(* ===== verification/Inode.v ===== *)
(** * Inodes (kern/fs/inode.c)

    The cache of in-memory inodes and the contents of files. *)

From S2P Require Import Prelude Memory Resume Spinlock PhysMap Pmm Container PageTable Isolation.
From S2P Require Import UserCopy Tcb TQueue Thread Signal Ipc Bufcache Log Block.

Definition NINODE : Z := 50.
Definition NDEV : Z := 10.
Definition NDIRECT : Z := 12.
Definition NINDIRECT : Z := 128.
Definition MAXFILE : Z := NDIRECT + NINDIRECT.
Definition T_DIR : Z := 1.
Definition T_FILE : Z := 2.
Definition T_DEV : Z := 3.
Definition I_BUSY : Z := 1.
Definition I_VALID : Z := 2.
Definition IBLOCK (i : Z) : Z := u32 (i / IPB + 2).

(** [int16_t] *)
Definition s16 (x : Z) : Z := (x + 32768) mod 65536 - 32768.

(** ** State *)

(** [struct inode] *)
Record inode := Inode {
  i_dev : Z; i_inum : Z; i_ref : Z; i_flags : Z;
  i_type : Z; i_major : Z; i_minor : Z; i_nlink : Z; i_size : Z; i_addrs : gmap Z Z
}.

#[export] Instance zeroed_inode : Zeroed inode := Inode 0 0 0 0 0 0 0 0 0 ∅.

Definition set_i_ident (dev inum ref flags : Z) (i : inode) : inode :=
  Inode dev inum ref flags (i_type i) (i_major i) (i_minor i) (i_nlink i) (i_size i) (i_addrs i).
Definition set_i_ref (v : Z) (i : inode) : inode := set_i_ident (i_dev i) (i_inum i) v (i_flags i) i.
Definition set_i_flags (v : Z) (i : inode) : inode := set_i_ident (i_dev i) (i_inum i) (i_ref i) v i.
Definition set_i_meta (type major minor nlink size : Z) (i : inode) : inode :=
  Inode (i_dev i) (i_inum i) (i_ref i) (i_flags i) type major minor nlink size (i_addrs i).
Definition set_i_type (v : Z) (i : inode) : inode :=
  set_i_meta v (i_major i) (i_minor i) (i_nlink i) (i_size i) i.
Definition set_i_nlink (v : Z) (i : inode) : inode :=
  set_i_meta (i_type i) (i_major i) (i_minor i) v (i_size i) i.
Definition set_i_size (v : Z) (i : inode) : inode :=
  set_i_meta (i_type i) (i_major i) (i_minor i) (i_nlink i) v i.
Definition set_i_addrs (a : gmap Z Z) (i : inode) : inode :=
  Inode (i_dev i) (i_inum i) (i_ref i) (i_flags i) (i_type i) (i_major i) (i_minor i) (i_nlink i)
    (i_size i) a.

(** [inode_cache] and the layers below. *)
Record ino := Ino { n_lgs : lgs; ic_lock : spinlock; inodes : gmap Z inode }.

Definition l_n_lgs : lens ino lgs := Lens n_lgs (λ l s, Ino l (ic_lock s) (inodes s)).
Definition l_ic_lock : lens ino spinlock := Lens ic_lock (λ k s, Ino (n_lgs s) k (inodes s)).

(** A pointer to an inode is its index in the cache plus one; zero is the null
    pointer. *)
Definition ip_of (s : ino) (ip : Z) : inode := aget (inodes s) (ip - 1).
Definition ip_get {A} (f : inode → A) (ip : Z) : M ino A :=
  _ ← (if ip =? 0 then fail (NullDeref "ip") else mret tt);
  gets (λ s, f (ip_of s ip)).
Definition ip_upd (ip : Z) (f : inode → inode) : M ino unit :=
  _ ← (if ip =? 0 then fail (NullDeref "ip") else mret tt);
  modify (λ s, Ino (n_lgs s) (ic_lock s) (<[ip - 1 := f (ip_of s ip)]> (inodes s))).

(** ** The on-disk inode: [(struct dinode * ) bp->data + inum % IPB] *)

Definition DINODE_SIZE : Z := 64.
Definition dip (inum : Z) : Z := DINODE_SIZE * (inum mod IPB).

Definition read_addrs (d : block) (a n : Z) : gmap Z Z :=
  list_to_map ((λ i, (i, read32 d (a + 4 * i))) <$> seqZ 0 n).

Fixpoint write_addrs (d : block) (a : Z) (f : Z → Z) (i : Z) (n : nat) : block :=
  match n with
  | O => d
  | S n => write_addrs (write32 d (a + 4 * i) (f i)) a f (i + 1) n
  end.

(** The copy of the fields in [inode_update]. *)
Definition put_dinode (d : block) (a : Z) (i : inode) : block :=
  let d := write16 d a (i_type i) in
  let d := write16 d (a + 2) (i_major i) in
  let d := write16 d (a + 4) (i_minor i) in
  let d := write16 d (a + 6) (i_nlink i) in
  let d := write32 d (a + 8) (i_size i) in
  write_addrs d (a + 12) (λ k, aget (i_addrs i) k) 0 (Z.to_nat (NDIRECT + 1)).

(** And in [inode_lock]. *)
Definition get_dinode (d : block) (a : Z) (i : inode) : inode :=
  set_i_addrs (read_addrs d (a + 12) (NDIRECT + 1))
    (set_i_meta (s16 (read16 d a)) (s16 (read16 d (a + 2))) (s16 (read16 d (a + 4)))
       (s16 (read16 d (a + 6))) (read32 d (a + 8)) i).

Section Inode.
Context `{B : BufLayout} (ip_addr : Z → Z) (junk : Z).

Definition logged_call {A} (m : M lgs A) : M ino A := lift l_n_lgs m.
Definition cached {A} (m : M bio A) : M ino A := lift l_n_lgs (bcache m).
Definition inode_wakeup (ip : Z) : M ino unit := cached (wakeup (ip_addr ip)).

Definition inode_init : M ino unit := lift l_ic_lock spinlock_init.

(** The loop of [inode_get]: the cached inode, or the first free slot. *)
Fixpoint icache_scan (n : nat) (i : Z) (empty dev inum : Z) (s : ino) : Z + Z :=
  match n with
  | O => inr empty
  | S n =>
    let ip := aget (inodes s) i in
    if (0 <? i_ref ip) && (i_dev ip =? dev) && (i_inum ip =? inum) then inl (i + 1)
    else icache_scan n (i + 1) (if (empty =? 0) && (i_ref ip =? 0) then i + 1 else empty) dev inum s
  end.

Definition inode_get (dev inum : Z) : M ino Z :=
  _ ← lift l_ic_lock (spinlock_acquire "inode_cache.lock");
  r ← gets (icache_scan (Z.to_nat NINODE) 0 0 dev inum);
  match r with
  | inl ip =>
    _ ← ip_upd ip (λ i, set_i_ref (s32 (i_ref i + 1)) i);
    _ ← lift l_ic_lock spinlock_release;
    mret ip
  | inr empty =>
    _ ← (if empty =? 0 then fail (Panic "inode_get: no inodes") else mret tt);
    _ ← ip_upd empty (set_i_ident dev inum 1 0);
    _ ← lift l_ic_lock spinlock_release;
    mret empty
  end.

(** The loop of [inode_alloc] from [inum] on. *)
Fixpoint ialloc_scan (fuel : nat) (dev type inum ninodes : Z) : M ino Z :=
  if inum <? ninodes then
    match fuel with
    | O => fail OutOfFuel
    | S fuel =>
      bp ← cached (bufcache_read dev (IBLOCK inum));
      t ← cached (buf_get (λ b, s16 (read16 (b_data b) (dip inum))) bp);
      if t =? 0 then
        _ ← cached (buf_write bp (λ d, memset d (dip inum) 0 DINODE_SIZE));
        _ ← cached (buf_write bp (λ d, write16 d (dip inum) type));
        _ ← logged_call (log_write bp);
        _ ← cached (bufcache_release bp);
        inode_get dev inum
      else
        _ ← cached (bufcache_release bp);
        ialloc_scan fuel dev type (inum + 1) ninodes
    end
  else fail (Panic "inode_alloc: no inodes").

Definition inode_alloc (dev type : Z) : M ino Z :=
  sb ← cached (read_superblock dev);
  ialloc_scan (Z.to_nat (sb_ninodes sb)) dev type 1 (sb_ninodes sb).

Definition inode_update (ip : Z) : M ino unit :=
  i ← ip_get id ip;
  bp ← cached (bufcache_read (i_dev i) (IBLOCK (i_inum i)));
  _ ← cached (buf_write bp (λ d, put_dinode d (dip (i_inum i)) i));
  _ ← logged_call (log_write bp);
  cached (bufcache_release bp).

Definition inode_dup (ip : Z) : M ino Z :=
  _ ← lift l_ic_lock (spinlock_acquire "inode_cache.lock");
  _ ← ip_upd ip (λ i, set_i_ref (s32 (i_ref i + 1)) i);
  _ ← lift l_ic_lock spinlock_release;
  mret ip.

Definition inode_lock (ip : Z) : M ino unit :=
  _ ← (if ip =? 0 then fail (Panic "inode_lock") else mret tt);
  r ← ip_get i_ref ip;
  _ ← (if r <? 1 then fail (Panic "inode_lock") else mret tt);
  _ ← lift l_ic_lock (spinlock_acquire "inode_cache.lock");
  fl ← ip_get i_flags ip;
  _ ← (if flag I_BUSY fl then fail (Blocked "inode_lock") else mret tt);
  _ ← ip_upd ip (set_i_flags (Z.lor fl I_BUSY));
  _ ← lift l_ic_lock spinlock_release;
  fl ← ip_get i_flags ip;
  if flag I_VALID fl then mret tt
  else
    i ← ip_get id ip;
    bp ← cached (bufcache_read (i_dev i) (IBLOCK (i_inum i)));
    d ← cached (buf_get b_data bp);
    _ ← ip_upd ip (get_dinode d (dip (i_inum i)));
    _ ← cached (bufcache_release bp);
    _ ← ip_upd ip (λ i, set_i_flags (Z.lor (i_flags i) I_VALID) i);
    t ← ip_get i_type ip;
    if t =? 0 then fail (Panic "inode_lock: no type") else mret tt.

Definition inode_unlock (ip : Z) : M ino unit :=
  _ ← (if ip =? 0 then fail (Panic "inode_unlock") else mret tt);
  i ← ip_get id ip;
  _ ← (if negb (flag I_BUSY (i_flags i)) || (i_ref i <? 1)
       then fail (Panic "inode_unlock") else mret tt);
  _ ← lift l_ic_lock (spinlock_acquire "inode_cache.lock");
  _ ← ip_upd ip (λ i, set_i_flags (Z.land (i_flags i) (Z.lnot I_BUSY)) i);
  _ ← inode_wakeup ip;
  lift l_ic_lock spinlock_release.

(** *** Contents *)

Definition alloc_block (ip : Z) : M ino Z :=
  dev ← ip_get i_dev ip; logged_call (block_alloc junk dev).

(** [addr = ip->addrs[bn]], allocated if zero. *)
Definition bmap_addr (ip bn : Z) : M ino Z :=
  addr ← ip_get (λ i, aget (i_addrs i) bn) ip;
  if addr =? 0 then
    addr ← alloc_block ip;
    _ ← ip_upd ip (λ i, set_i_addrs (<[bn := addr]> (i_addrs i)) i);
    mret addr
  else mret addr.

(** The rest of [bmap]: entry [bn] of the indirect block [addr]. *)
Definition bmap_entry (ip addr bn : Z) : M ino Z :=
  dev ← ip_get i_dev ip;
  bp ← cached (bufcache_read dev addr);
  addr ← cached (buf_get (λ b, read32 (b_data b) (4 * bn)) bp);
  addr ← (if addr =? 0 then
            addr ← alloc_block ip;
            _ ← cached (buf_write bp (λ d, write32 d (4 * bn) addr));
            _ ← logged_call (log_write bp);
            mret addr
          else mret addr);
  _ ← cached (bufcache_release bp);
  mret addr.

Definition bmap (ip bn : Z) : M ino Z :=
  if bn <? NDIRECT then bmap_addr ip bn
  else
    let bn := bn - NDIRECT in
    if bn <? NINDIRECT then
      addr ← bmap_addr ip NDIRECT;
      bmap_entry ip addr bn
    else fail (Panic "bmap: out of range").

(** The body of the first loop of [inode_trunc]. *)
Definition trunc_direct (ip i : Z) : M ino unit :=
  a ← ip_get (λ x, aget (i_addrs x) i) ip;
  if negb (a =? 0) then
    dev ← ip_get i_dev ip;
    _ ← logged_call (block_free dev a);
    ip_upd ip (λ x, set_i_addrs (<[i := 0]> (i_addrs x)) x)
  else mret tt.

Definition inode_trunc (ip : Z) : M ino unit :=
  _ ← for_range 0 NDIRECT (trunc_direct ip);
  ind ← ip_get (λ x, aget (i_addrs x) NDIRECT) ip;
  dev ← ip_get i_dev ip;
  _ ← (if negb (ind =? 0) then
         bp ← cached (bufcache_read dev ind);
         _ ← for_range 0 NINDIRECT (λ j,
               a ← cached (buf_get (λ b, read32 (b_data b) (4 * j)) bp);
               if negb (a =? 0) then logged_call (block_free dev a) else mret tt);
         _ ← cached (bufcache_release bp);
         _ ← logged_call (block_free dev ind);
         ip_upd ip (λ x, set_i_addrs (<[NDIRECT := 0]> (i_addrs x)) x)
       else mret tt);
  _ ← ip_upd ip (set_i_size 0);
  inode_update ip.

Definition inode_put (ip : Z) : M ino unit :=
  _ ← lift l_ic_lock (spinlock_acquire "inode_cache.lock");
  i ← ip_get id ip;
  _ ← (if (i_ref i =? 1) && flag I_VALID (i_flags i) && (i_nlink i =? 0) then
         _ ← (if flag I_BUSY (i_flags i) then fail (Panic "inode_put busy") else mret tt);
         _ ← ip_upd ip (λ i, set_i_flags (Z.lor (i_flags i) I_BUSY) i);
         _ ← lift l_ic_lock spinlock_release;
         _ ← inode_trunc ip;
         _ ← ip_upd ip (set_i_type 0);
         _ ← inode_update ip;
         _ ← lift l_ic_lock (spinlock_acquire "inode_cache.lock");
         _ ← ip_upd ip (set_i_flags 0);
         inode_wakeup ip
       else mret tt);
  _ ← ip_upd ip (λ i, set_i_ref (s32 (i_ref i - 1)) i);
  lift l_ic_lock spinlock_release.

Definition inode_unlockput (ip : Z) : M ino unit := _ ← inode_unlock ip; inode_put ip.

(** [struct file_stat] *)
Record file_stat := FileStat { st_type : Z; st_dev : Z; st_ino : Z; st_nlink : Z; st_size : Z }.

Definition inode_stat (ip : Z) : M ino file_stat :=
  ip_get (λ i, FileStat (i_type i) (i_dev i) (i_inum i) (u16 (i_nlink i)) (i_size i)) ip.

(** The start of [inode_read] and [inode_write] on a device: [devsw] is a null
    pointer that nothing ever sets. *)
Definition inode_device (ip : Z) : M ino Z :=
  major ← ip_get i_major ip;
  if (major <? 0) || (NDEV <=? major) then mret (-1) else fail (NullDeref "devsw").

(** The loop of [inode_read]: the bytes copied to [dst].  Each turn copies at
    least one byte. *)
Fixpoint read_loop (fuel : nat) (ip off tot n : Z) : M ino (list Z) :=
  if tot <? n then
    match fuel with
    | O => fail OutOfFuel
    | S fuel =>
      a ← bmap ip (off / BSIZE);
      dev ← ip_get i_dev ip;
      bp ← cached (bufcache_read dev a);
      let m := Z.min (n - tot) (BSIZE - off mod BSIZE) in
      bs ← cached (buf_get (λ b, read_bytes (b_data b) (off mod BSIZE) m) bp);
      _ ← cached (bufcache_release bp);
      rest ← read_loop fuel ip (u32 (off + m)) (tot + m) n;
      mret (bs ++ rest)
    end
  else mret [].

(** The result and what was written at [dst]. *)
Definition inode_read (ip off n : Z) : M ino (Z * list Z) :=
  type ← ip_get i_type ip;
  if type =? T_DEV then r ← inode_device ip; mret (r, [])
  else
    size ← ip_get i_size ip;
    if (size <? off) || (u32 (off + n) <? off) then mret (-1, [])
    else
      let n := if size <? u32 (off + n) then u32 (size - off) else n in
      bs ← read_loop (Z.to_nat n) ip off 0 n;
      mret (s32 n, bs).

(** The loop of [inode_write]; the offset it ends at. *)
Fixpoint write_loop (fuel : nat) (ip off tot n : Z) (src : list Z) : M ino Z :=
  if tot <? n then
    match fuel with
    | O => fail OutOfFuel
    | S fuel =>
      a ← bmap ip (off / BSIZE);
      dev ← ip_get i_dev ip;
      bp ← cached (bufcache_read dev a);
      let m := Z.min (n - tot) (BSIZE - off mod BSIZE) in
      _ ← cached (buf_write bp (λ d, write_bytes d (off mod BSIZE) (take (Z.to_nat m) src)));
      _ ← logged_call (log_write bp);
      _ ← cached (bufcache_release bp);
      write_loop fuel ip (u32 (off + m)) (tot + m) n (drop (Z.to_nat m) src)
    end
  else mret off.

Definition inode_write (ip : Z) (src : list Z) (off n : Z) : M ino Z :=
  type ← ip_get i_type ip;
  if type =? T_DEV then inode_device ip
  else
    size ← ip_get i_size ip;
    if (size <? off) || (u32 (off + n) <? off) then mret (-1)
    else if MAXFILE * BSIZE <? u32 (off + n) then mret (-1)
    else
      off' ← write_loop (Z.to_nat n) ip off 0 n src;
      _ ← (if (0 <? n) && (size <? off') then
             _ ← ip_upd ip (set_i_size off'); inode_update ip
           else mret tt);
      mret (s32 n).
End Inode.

(Exercise prompt):
The line containing "Definition set_i_type (v" marks the end. Please print exactly every line from the top of the data to it, both included, and nothing more.

(Your response):
(* ===== verification/Inode.v ===== *)
(** * Inodes (kern/fs/inode.c)

    The cache of in-memory inodes and the contents of files. *)

From S2P Require Import Prelude Memory Resume Spinlock PhysMap Pmm Container PageTable Isolation.
From S2P Require Import UserCopy Tcb TQueue Thread Signal Ipc Bufcache Log Block.

Definition NINODE : Z := 50.
Definition NDEV : Z := 10.
Definition NDIRECT : Z := 12.
Definition NINDIRECT : Z := 128.
Definition MAXFILE : Z := NDIRECT + NINDIRECT.
Definition T_DIR : Z := 1.
Definition T_FILE : Z := 2.
Definition T_DEV : Z := 3.
Definition I_BUSY : Z := 1.
Definition I_VALID : Z := 2.
Definition IBLOCK (i : Z) : Z := u32 (i / IPB + 2).

(** [int16_t] *)
Definition s16 (x : Z) : Z := (x + 32768) mod 65536 - 32768.

(** ** State *)

(** [struct inode] *)
Record inode := Inode {
  i_dev : Z; i_inum : Z; i_ref : Z; i_flags : Z;
  i_type : Z; i_major : Z; i_minor : Z; i_nlink : Z; i_size : Z; i_addrs : gmap Z Z
}.

#[export] Instance zeroed_inode : Zeroed inode := Inode 0 0 0 0 0 0 0 0 0 ∅.

Definition set_i_ident (dev inum ref flags : Z) (i : inode) : inode :=
  Inode dev inum ref flags (i_type i) (i_major i) (i_minor i) (i_nlink i) (i_size i) (i_addrs i).
Definition set_i_ref (v : Z) (i : inode) : inode := set_i_ident (i_dev i) (i_inum i) v (i_flags i) i.
Definition set_i_flags (v : Z) (i : inode) : inode := set_i_ident (i_dev i) (i_inum i) (i_ref i) v i.
Definition set_i_meta (type major minor nlink size : Z) (i : inode) : inode :=
  Inode (i_dev i) (i_inum i) (i_ref i) (i_flags i) type major minor nlink size (i_addrs i).
Definition set_i_type (v : Z) (i : inode) : inode :=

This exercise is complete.